Robert Naiman on a Just Foreign Policy
In September Congress will vote on whether to withdraw U.S. troops from Iraq. During the August recess, Republican Congress members will hear from constituents and may become willing to vote for withdrawal.
More than 3,600 U.S. soldiers have been killed, and more than 25,000 wounded. The financial cost of the war is now $10 billion a month. A proposal opposed by the President would increase spending on children's health care coverage by $35 billion - three and a half months of war.
Supporters of the war accuse critics of wanting to "cut and run." This assumes the war is a worthy enterprise. If the U.S. invasion and occupation has been bad for Iraqis, then "courage" to "stay the course" is misplaced.

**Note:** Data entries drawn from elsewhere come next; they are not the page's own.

(* ===== verification/Fleet.v ===== *)
(** * The fleet: devices, groups, sites, tags, tenants

    [server/api/devices.go], [groups.go], [sites.go], [tags.go], [tenants.go],
    [inventory.go] and [device_rollback.go] with the stores behind them
    ([server/store/devices.go], [groups.go], [sites.go], [tags.go],
    [tenants.go]).  Groups, sites and tags are three copies of the same code:
    [Kind] holds what differs, and each operation is an instance. *)

From stdpp Require Import relations.
From S2P Require Import Prelude Prog Models JobState Database Scope Quota JobSteps JobsApi AgentAuth Tenancy.

(** PostgreSQL's [text ILIKE pattern], whose case folding depends on the locale. *)
Definition Ilike := string -> string -> bool.

Definition audited (audit : bool) (ctx : Ctx) (action rtype rid : string) (meta : list (string * string)) : Handler unit :=
  if audit then LogAction (ctx_tenant ctx) (ctx_user ctx) ActorTypeUser action rtype rid meta else mret tt.

(** ** server/store/devices.go *)

Record DeviceFilters := {
  df_status : string;
  df_group_id : string;
  df_tag_id : string;
  df_site_id : string;
  df_os : string;
  df_search : string;
  df_scope_device_ids : list string;
}.

(** One optional clause of the query. *)
Definition clause (v : string) (test : bool) : bool := (v =s "") || test.

Definition device_matches (ilike : Ilike) (tenantID : string) (f : DeviceFilters) (db : DB) (id : string) (d : Device) : bool :=
  (dev_tenant d =s tenantID)
  && (negb (nonempty (df_scope_device_ids f)) || bool_decide (id ∈ df_scope_device_ids f))
  && clause (df_group_id f) (bool_decide ((id, df_group_id f) ∈ device_groups db))
  && clause (df_tag_id f) (bool_decide ((id, df_tag_id f) ∈ device_tags db))
  && clause (df_site_id f) (bool_decide ((id, df_site_id f) ∈ device_sites db))
  && clause (df_os f) (dev_os d =s df_os f)
  && clause (df_search f) (ilike (dev_hostname d) (String.append "%" (String.append (df_search f) "%")))
  && clause (df_status f) (dev_status d =s df_status f).
(* ===== verification/Lineage.v ===== *)
(** * Retry lineage

    [Retry] and the automatic retry of [SubmitResult] insert a new job that
    points to the failed one ([parent_job_id]) and copy the failed job's
    columns after reading them in an earlier statement.  The file shows, with
    the parallel composition rule of [Prog], that the copies agree with the
    parent under every interleaving of requests and scheduler ticks. *)

From stdpp Require Import relations.
From S2P Require Import Prelude Prog Models JobState Database Scope Quota JobSteps JobsApi AgentJobs Checkin Scheduler Fleet JobSystem.

(** What a retry copies from its parent, and the counter. *)
Definition child_of (jp j : Job) : Prop :=
  job_tenant j = job_tenant jp /\ job_device j = job_device jp /\ job_type j = job_type jp
  /\ job_payload j = job_payload jp /\ job_retry_policy j = job_retry_policy jp
  /\ job_max_retries j = job_max_retries jp /\ job_created_by j = job_created_by jp
  /\ job_retry_count j = (job_retry_count jp + 1)%Z.

Definition row_lineage (db : DB) (j : Job) : Prop :=
  int4_ok (job_retry_count j) = true /\
  forall p, job_parent j = Some p -> exists jp, jobs db !! p = Some jp /\ child_of jp j.

Definition lineage_ok (db : DB) : Prop := forall id j, jobs db !! id = Some j -> row_lineage db j.

(** Rely and guarantee of every program of the system. *)
Definition lin : relation DB := fun s s' => jobs_grow s s' /\ (lineage_ok s -> lineage_ok s').

#[export] Instance lin_preorder : PreOrder lin.
Proof.
  split.
  - intros s. split; [reflexivity|done].
  - intros a b c [G1 L1] [G2 L2]. split; [by etrans|auto].
Qed.

(** Rows that appear are no retries, or retries of a row that is there. *)
Definition births (ok : DB -> Job -> Prop) (db db' : DB) : Prop :=
  forall id j, jobs db !! id = None -> jobs db' !! id = Some j -> ok db j.

Definition root_row (_ : DB) (j : Job) : Prop := job_parent j = None /\ int4_ok (job_retry_count j) = true.

Lemma child_of_identity jp jp' j j' :
  same_identity jp jp' -> same_identity j j' -> child_of jp j -> child_of jp' j'.
Proof. unfold same_identity, child_of. intros. destruct_and!. split_and!; congruence. Qed.

Lemma row_lineage_grow s s' j j' :
  jobs_grow s s' -> same_identity j j' -> row_lineage s j -> row_lineage s' j'.
Proof.
  intros HG Hj [Hi Hp]. split.
  - unfold same_identity in Hj. destruct_and!. congruence.
  - intros p Hpar. destruct (Hp p) as (jp & Hjp & Hc).
    { unfold same_identity in Hj. destruct_and!. congruence. }
    destruct (HG p jp Hjp) as (jp' & Hjp' & Hid). eauto using child_of_identity.
Qed.

Lemma births_lin s s' : jobs_grow s s' -> births row_lineage s s' -> lin s s'.
Proof.
  intros HG Hb. split; [done|]. intros HL id j' Hj'.
  destruct (jobs s !! id) as [j|] eqn:Hj.
  - destruct (HG id j Hj) as (j1 & Hj1 & Hid). assert (j1 = j') as -> by congruence.
    eapply row_lineage_grow; eauto.
  - eapply row_lineage_grow; eauto using same_identity_refl.
Qed.

Lemma root_lineage db j : root_row db j -> row_lineage db j.
Proof. intros [Hp Hi]. split; [done|]. by rewrite Hp. Qed.

(** ** Statements that start no lineage *)

#[export] Instance births_refl ok : Reflexive (births ok).
Proof. intros db id j ??. congruence. Qed.

Lemma births_same ok db db' : jobs db' = jobs db -> births ok db db'.
Proof. intros E id j. rewrite E. congruence. Qed.

Lemma births_update ok p f db : births ok db (update_jobs p f db).
Proof.
  intros id j Hn. unfold update_jobs. simpl. rewrite lookup_update_where, Hn. done.
Qed.

Lemma insert_job_int4 id j db db' : insert_job id j db = Some db' -> int4_ok (job_retry_count j) = true.
Proof. unfold insert_job. case_match eqn:E; [|done]. by reflect_bools. Qed.

Lemma births_insert (ok : DB -> Job -> Prop) id j db db' :
  (int4_ok (job_retry_count j) = true -> ok db j) -> insert_job id j db = Some db' -> births ok db db'.
Proof.
  intros Hj Hi. pose proof (insert_job_int4 _ _ _ _ Hi) as H4.
  apply insert_job_Some in Hi as [Hn ->]. intros k j'. simpl.
  destruct (decide (k = id)) as [->|Hk]; [rewrite lookup_insert_eq|rewrite lookup_insert_ne by done];
    intros; simplify_eq; auto.
Qed.

#[export] Hint Resolve births_same births_update insert_audit_jobs : moebius.

(** One side condition of [guar_all]: a statement that inserts no retry. *)
Ltac no_retry :=
  intros H; first
    [ apply stmt_Some in H as ->; solve [eauto with moebius | by apply births_update]
    | apply stmt_opt_Some in H; solve
        [ eauto with moebius
        | (eapply births_insert; [|exact H]); intros ?; by split ] ].

Lemma LogAction_births {R : Type} ok T a at' ac rt ri m :
  guar (births ok) (LogAction T a at' ac rt ri m : prog DB R unit).
Proof. apply LogAction_any_guar; [apply _|]. intros. by apply births_same. Qed.
#[export] Hint Resolve LogAction_births : moebius.

Lemma Create_births audit quota ctx body : guar (births root_row) (Create audit quota ctx body).
Proof.
  unfold Create, restrict_to_scope, insert_jobs. guar_all; try (apply quota_guard_guar); guar_all; no_retry.
Qed.

Lemma Cancel_births audit ctx id : guar (births root_row) (Cancel audit ctx id).
Proof. unfold Cancel. guar_all; no_retry. Qed.

Lemma Acknowledge_births audit ctx id : guar (births root_row) (Acknowledge audit ctx id).
Proof. unfold Acknowledge. guar_all; no_retry. Qed.

Lemma Checkin_births ctx body : guar (births root_row) (Checkin ctx body).
Proof.
  unfold Checkin, report_rollback, processPackageDelta, fetchDispatchableJobs, dispatch_jobs.
  guar_all; no_retry.
Qed.

Lemma runTick_births {R : Type} cron_next s : guar (births root_row) (runTick cron_next s : prog DB R _).
Proof.
  unfold runTick, evaluateScheduledJobs, dispatchScheduledJob, reapStuckDispatchedJobs, reapStuckInflightJobs,
    reapExpiredEnrollmentTokens.
  guar_all; try (apply evaluateAlertRules_guar; apply _); no_retry.
Qed.

Lemma Revoke_births audit ctx d body : guar (births root_row) (Revoke audit ctx d body).
Proof.
  apply Revoke_all_guar; [apply _|intros; by apply births_same|]. intros reason now db dv _ _ id j Hn Hj.
  unfold revoked_db, update_jobs in Hj. simpl in Hj. by rewrite lookup_update_where, Hn in Hj.
Qed.

Lemma RollbackDevice_births m ctx d body : guar (births root_row) (RollbackDevice m ctx d body).
Proof.
  apply RollbackDevice_all_guar; [apply _|intros; by apply births_same|].
  intros. eapply births_insert; [|done]. by intros ?.
Qed.

Lemma processFullInventory_births {R : Type} decode d data :
  guar (births root_row) (processFullInventory decode d data : prog DB R _).
Proof. unfold processFullInventory. guar_all; no_retry. Qed.

(** A program that only starts lineages is within [lin]. *)
Lemma guar_root_lin {R A : Type} (p : prog DB R A) :
  guar any_step p -> guar (births root_row) p -> guar lin p.
Proof.
  intros Ha Hb. eapply guar_weaken; [|by apply (guar_and _ _ _ Ha Hb)].
  intros a b [Hab Hbb]. apply births_lin; [by apply any_step_grow|].
  intros id j ??. eauto using root_lineage.
Qed.

(** ** The two programs that insert retries *)

(** The job a retry was decided on: still there, with the same identity. *)
Definition known (id : string) (j : Job) (db : DB) : Prop := lineage_ok db /\ present id j db.

Lemma known_stable id j a b : lin a b -> known id j a -> known id j b.
Proof. intros [HG HL] [H1 H2]. split; eauto using present_stable. Qed.

Lemma lineage_stable a b : lin a b -> lineage_ok a -> lineage_ok b.
Proof. by intros [_ H]. Qed.

Lemma int4_wrap z : int4_ok z = true -> wrap64 (z + 1) = (z + 1)%Z.
Proof. unfold int4_ok. intros. reflect_bools. apply wrap64_id. lia. Qed.

(** The row both retries insert, from a job read earlier. *)
Lemma insert_retry_lin newID id j s s' createdBy payload rp now :
  known id j s -> payload = job_payload j -> rp = job_retry_policy j -> createdBy = job_created_by j ->
  insert_job newID (retry_job (job_tenant j) (job_device j) id (job_type j) payload rp
     (wrap64 (job_retry_count j + 1)) (job_max_retries j) createdBy now) s = Some s' ->
  lin s s'.
Proof.
  intros [HL (j' & Hj' & Hid)] -> -> -> Hi.
  apply births_lin; [eapply any_step_grow, insert_job_step; [|exact Hi]; by repeat split|].
  eapply births_insert; [|exact Hi]. intros H4. split; [done|].
  intros p [= <-]. exists j'. split; [done|].
  pose proof (HL id j' Hj') as [H4' _]. unfold same_identity in Hid. destruct_and!.
  rewrite int4_wrap by congruence. unfold child_of, retry_job; simpl. split_and!; congruence.
Qed.

Lemma known_read id j s : lineage_ok s -> jobs s !! id = Some j -> known id j s.
Proof. intros HL Hj. split; [done|]. by apply present_read. Qed.

Definition linear (p : Handler unit) : Prop :=
  forall db, lineage_ok db -> rg any_env lin lin p (fun _ _ => True) db.

Lemma guar_linear p : guar lin p -> linear p.
Proof. intros Hp db _. by apply guar_rg. Qed.

Lemma LogAction_lin {R : Type} T a at' ac rt ri m :
  guar lin (LogAction T a at' ac rt ri m : prog DB R unit).
Proof. apply guar_root_lin; eauto with moebius. Qed.
#[export] Hint Resolve LogAction_lin : moebius.

(** Runs a prefix of a program, keeping the fact [P]. *)
Ltac keep P :=
  eapply (rg_stable_then _ _ _ P);
  [solve [eauto using known_stable, lineage_stable]|solve [eauto using known_stable, lineage_stable]
  |try solve [guar_all]|done|done|].

Lemma Retry_linear audit quota ctx id : linear (Retry audit quota ctx id).
Proof.
  intros db HL. unfold Retry. keep lineage_ok.
  intros now s1 HL1. apply rg_bind, rg_query_row. intros s2 Hs2. apply (lineage_stable _ _ Hs2) in HL1.
  split_and!; [done|done|].
  destruct (find_job id (ctx_tenant ctx) s2) as [j|] eqn:Hj; [|done].
  apply find_job_Some in Hj as [Hj <-]. apply known_read in Hj; [|done].
  keep (known id j). intros ok s3 H3. case_match; [done|]. case_match; [done|].
  keep (known id j).
  intros e s4 H4. destruct e as [e|]; [by destruct e|]. unfold quota_guard.
  keep (known id j).
  intros nid s5 H5. apply rg_bind, rg_exec. intros s6 H56. apply (known_stable _ _ _ _ H56) in H5.
  split_and!; [done|done|].
  destruct (stmt_opt _ s6) as [[s7 u]|] eqn:Hi; [|done]. apply stmt_opt_Some in Hi.
  split; [by eapply insert_retry_lin|]. apply guar_rg. guar_all.
Qed.

Lemma createRetryJob_linear id j s :
  known id j s ->
  rg any_env lin lin
    (createRetryJob id (job_tenant j) (job_device j) (job_type j)
       (wrap64 (job_retry_count j + 1)) (job_max_retries j) : Handler unit) (fun _ _ => True) s.
Proof.
  intros Hk. unfold createRetryJob. keep (known id j).
  intros now s1 H1. apply rg_bind, rg_query_row. intros s2 Hs2. apply (known_stable _ _ _ _ Hs2) in H1.
  split_and!; [done|done|]. pose proof H1 as [HL (j' & Hj' & Hid)]. rewrite Hj'.
  keep (known id j). intros nid s3 H3. apply rg_bind, rg_exec. intros s4 H34.
  apply (known_stable _ _ _ _ H34) in H3. split_and!; [done|done|].
  destruct (stmt_opt _ s4) as [[s5 u]|] eqn:Hi; [|done]. apply stmt_opt_Some in Hi.
  split; [|done]. unfold same_identity in Hid. destruct_and!. eapply insert_retry_lin; eauto.
Qed.

Lemma processFullInventory_lin {R : Type} decode d data :
  guar lin (processFullInventory decode d data : prog DB R _).
Proof. apply guar_root_lin; [apply processFullInventory_guar|apply processFullInventory_births]. Qed.
#[export] Hint Resolve processFullInventory_lin : moebius.

Lemma update_jobs_lin p c s : (forall id j, jobs s !! id = Some j -> p id j = true -> sql_pre c (job_status j) = true) ->
  lin s (update_jobs p (apply_change c) s).
Proof. intros Hp. apply births_lin; [|apply births_update]. apply any_step_grow. by apply update_jobs_step. Qed.

Lemma jobs_same_lin s s' : jobs s' = jobs s -> lin s s'.
Proof. intros E. apply births_lin; [|by apply births_same]. by apply any_step_grow, jobs_step_same. Qed.

Lemma SubmitResult_linear decode audit ctx id body : linear (SubmitResult decode audit ctx id body).
Proof.
  intros db HL. unfold SubmitResult. keep lineage_ok. intros now s1 HL1.
  destruct body as [req|]; [|done]. destruct (target_status _) as [st|] eqn:Hst; [|done].
  apply rg_bind, rg_query_row. intros s2 Hs2. apply (lineage_stable _ _ Hs2) in HL1.
  split_and!; [done|done|].
  destruct (find_agent_job id _ _ s2) as [j|] eqn:Hj; [|done].
  apply find_agent_job_Some in Hj as (Hj & <- & <-). apply known_read in Hj; [|done].
  case_match; [done|]. keep (known id j). intros rid s3 H3.
  keep (known id j).
  { guar_all. intros Hi%stmt_opt_Some. eauto using jobs_same_lin, insert_result_jobs. }
  intros r s4 H4. destruct r; [|done]. keep (known id j).
  { guar_all. intros ->%stmt_Some. apply update_jobs_lin. eauto using finish_pre. }
  intros r s5 H5. destruct r; [|done].
  keep (known id j). intros _ s6 H6. keep (known id j). intros _ s7 H7. apply rg_bind.
  destruct (ShouldRetry _ _ _); [|done].
  eapply rg_mono; [|by apply createRetryJob_linear]. by intros [].
Qed.

Lemma serve_linear w q : linear (serve w q).
Proof.
  pose proof (serve_guar w q) as Hg.
  destruct q; cbv beta iota delta [serve] in *; first [apply Retry_linear | apply SubmitResult_linear | apply guar_linear, guar_root_lin];
    try done;
    eauto using Create_births, GetJob_guar, ListJobs_guar, Cancel_births, Acknowledge_births, Checkin_births,
      Revoke_births, RollbackDevice_births, births_refl.
  apply guar_bind; [apply runTick_births|done].
Qed.

(** ** Property *)

(** C6: Under every interleaving of requests and ticks, at every moment, a job that
    names a parent agrees with it: the parent is there, of the same tenant and
    device, with the same type, payload, policy and creator, and the retry
    counter is the parent's plus one (so lineages have no cycles). *)
Theorem retry_lineage w qs db db' pool :
  lineage_ok db -> rtc pstep (db, map (serve w) qs) (db', pool) -> lineage_ok db'.
Proof.
  intros HL Hs. apply (psteps_rg lin) in Hs; [by apply Hs|]. simpl.
  apply Forall_forall. intros p (q & -> & _)%list_elem_of_fmap. by apply serve_linear.
Qed.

Four million Iraqis have been displaced by the war. But neither our government nor media estimate how many Iraqis have died. It is absurd to claim the war has been in the interest of Iraqis without considering the Iraqi death toll.
In a study published last fall in the The Lancet, researchers from Johns Hopkins estimated 650,000 Iraqis had died. There has been no study to update these results.
Just Foreign Policy has created an online update. We extrapolate from the Lancet estimate, using the trend provided by the tally of deaths reported in Western media by Iraq Body Count. We estimate that more than 985,000 Iraqis have died as a result of the U.S. invasion.
The exact toll will never be known. But this is no reason not to know what the best estimate is. We don't know many key facts with certainty.
We make estimates, and these estimates form the basis of policy. As Congress considers efforts to end the war, estimates of the Iraqi death toll should be part of the debate.